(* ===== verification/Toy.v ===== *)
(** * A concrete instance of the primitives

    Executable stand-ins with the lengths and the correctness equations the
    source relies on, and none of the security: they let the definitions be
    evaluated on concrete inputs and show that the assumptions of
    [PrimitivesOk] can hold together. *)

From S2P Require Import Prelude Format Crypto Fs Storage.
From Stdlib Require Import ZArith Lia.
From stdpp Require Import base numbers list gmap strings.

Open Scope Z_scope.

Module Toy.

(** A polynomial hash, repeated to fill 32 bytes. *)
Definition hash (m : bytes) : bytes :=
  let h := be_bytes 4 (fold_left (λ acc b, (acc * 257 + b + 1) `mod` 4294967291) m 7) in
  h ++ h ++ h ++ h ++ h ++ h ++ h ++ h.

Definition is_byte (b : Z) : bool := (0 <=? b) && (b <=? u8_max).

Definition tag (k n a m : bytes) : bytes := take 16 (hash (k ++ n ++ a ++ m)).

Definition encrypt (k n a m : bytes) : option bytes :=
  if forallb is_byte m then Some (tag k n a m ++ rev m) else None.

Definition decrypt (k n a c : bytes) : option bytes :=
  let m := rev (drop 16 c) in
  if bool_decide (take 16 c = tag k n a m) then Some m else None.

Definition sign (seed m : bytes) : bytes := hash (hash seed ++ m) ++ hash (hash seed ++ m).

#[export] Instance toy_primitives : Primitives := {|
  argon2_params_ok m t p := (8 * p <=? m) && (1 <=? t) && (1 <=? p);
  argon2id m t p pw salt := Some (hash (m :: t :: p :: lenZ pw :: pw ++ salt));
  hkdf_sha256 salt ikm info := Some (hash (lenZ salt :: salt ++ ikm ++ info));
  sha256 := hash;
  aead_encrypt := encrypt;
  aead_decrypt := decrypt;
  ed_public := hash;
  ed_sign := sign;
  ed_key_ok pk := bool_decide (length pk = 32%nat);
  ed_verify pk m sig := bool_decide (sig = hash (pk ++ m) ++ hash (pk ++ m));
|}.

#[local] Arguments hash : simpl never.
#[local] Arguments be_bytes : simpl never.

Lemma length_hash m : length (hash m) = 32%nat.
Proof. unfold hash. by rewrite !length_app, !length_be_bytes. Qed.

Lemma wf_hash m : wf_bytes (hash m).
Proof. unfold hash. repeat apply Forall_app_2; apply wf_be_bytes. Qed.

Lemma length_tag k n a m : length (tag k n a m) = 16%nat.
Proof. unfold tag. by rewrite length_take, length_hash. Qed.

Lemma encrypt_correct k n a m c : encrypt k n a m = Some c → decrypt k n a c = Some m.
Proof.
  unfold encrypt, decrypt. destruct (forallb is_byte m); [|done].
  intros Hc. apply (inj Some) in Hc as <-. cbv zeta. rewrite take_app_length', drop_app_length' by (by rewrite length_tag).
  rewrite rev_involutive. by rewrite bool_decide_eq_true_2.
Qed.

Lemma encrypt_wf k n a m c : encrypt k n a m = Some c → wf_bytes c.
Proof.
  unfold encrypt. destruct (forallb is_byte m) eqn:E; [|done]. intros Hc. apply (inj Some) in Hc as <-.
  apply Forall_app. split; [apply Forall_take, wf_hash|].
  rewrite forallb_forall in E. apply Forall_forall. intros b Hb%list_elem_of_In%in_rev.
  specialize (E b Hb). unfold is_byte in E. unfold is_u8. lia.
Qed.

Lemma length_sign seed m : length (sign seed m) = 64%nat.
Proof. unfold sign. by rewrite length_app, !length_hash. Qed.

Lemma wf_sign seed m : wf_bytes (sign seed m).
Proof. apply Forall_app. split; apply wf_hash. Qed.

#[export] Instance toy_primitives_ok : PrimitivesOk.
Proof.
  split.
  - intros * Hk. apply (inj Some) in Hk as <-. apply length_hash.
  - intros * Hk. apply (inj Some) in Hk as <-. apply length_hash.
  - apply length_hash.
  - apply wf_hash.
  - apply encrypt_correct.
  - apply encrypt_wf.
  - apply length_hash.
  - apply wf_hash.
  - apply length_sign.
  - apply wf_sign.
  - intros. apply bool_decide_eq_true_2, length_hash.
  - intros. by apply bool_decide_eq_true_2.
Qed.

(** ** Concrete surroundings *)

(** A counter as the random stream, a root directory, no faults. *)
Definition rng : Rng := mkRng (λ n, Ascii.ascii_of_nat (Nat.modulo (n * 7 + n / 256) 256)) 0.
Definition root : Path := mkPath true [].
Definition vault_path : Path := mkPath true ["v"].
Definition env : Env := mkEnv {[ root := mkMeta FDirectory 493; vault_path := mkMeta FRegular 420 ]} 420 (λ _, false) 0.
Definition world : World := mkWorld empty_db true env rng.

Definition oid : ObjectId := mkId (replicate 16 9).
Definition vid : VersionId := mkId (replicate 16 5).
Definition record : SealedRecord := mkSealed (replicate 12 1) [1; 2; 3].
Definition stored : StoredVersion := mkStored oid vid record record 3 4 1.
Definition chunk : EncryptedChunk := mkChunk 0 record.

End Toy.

####################

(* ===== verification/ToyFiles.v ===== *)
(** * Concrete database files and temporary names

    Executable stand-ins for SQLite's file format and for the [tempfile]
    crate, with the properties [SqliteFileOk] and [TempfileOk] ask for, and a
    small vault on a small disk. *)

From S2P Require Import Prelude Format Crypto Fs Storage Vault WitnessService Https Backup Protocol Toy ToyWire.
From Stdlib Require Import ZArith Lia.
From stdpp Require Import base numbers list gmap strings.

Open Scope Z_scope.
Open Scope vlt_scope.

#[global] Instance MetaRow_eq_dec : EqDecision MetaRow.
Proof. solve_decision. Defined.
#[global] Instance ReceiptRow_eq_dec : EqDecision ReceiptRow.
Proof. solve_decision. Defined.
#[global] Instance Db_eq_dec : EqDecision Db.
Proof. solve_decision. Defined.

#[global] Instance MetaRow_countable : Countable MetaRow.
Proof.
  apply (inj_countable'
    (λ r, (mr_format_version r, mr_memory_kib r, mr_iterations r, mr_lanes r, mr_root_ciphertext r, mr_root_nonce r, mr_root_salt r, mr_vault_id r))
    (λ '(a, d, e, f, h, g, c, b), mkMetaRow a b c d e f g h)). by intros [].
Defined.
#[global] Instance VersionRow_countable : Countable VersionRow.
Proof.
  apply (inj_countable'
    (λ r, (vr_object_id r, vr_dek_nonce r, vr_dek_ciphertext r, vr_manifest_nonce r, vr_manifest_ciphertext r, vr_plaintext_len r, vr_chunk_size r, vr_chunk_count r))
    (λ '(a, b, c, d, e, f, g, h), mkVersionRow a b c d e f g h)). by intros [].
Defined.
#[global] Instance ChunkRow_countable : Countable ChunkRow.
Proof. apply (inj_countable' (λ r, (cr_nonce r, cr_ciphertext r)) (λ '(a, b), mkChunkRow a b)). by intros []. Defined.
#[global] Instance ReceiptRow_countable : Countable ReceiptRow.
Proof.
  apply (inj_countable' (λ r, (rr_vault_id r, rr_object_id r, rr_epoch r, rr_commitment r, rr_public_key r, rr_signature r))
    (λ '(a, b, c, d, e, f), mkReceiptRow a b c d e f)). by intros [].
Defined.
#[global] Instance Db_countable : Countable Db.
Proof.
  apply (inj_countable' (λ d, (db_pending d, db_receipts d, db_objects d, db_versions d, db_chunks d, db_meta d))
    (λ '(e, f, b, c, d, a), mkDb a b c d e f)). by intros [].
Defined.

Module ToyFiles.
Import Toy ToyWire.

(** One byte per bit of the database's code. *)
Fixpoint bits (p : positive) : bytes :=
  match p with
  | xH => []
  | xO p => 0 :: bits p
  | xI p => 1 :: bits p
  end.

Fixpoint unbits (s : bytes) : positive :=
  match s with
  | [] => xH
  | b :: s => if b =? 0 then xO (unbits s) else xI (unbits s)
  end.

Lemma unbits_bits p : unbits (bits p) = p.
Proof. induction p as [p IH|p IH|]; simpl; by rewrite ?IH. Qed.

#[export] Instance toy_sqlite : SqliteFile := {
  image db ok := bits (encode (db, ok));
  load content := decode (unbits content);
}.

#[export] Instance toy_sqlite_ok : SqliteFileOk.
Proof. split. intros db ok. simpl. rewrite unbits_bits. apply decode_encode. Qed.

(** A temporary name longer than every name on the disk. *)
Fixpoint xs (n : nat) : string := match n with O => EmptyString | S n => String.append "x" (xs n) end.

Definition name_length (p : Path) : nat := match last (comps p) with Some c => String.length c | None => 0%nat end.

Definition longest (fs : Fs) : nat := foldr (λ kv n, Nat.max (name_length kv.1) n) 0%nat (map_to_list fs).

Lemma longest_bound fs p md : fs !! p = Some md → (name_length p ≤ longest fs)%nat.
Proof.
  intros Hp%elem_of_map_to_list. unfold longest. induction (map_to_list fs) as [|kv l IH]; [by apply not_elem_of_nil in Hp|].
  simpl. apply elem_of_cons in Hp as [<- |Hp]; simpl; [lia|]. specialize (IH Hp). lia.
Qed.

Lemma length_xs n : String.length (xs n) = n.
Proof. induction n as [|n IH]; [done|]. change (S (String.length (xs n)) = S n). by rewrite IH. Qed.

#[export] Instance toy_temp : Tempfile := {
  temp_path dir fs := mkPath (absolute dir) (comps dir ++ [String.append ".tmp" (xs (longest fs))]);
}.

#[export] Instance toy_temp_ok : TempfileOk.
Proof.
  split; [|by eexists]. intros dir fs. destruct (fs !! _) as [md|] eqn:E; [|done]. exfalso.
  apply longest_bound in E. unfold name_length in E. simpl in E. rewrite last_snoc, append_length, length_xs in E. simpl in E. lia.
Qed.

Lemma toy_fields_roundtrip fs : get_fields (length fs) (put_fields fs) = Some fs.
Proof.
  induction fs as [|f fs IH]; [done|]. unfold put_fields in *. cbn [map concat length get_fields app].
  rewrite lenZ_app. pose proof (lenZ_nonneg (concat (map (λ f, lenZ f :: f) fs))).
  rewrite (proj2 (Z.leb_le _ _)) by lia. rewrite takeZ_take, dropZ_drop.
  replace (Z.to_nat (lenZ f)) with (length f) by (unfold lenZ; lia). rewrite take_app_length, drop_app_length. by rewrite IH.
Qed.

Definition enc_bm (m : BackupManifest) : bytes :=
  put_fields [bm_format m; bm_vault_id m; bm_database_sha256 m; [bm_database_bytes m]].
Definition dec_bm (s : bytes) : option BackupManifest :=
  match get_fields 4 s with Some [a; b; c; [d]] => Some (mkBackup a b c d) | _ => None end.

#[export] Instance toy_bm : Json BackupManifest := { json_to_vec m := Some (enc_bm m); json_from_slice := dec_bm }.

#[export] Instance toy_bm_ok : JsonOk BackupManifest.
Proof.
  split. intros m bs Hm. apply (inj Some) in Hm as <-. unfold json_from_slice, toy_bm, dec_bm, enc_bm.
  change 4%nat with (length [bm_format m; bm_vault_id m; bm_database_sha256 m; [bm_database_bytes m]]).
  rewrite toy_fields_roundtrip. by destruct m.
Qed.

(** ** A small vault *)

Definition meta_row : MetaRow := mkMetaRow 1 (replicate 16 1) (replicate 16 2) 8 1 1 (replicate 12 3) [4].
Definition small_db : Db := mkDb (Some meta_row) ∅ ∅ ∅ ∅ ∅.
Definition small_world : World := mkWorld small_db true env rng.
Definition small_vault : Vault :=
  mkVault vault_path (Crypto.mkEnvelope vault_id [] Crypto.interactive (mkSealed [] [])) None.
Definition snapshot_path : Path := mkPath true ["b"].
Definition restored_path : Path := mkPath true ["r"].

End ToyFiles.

####################

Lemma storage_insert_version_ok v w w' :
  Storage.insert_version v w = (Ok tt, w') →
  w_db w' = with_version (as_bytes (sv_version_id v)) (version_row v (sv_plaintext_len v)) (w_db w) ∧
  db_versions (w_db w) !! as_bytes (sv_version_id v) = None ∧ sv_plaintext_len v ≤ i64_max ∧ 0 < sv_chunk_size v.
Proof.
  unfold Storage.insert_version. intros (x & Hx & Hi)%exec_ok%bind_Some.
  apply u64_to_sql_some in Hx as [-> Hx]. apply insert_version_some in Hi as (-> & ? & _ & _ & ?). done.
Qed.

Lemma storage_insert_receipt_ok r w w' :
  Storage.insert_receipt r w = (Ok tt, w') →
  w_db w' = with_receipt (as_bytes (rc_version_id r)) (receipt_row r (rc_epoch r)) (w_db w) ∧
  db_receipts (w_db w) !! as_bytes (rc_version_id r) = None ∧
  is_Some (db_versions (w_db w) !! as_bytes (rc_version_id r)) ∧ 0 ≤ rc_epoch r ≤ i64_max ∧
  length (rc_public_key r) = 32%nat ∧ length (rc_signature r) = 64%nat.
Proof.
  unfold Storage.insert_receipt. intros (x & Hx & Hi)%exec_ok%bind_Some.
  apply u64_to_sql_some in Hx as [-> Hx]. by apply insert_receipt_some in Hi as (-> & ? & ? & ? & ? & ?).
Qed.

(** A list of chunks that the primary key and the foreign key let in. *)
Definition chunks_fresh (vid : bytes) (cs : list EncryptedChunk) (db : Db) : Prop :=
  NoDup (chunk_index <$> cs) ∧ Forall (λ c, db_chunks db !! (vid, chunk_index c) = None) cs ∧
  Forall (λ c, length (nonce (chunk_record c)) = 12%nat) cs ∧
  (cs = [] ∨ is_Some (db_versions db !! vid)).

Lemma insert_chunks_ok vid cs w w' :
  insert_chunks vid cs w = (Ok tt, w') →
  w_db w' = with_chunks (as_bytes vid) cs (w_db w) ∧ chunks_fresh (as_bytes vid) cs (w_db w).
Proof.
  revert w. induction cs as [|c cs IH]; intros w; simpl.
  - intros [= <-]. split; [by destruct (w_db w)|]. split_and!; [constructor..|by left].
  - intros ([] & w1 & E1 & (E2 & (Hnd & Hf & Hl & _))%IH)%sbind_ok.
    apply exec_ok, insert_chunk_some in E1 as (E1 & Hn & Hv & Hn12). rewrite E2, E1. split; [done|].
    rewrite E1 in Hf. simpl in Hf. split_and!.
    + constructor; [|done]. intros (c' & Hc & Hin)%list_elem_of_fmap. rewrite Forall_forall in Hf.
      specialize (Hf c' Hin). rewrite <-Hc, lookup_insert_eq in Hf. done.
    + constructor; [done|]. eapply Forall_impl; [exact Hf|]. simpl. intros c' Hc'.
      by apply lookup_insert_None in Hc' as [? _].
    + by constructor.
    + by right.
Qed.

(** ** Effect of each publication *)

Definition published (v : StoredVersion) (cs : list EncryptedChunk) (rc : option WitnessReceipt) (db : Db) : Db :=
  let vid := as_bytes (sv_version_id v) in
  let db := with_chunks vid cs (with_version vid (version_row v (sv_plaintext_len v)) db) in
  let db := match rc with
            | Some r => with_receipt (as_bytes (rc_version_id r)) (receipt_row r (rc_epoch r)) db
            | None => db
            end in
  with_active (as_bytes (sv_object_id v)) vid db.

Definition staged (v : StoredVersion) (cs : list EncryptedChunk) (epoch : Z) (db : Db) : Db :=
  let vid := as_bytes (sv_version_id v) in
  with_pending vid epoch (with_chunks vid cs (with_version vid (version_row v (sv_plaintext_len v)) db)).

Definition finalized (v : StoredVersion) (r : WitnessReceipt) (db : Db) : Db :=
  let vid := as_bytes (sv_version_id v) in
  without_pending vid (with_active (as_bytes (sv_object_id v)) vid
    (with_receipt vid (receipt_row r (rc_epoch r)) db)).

####################

** Task directions **
In the listing above, locate the line containing "Definition snapshot_path : Path" and the line containing "End ToyFiles.". Transcribe those two lines and everything between them, exactly as written.

** Your response **
Definition snapshot_path : Path := mkPath true ["b"].
Definition restored_path : Path := mkPath true ["r"].

End ToyFiles.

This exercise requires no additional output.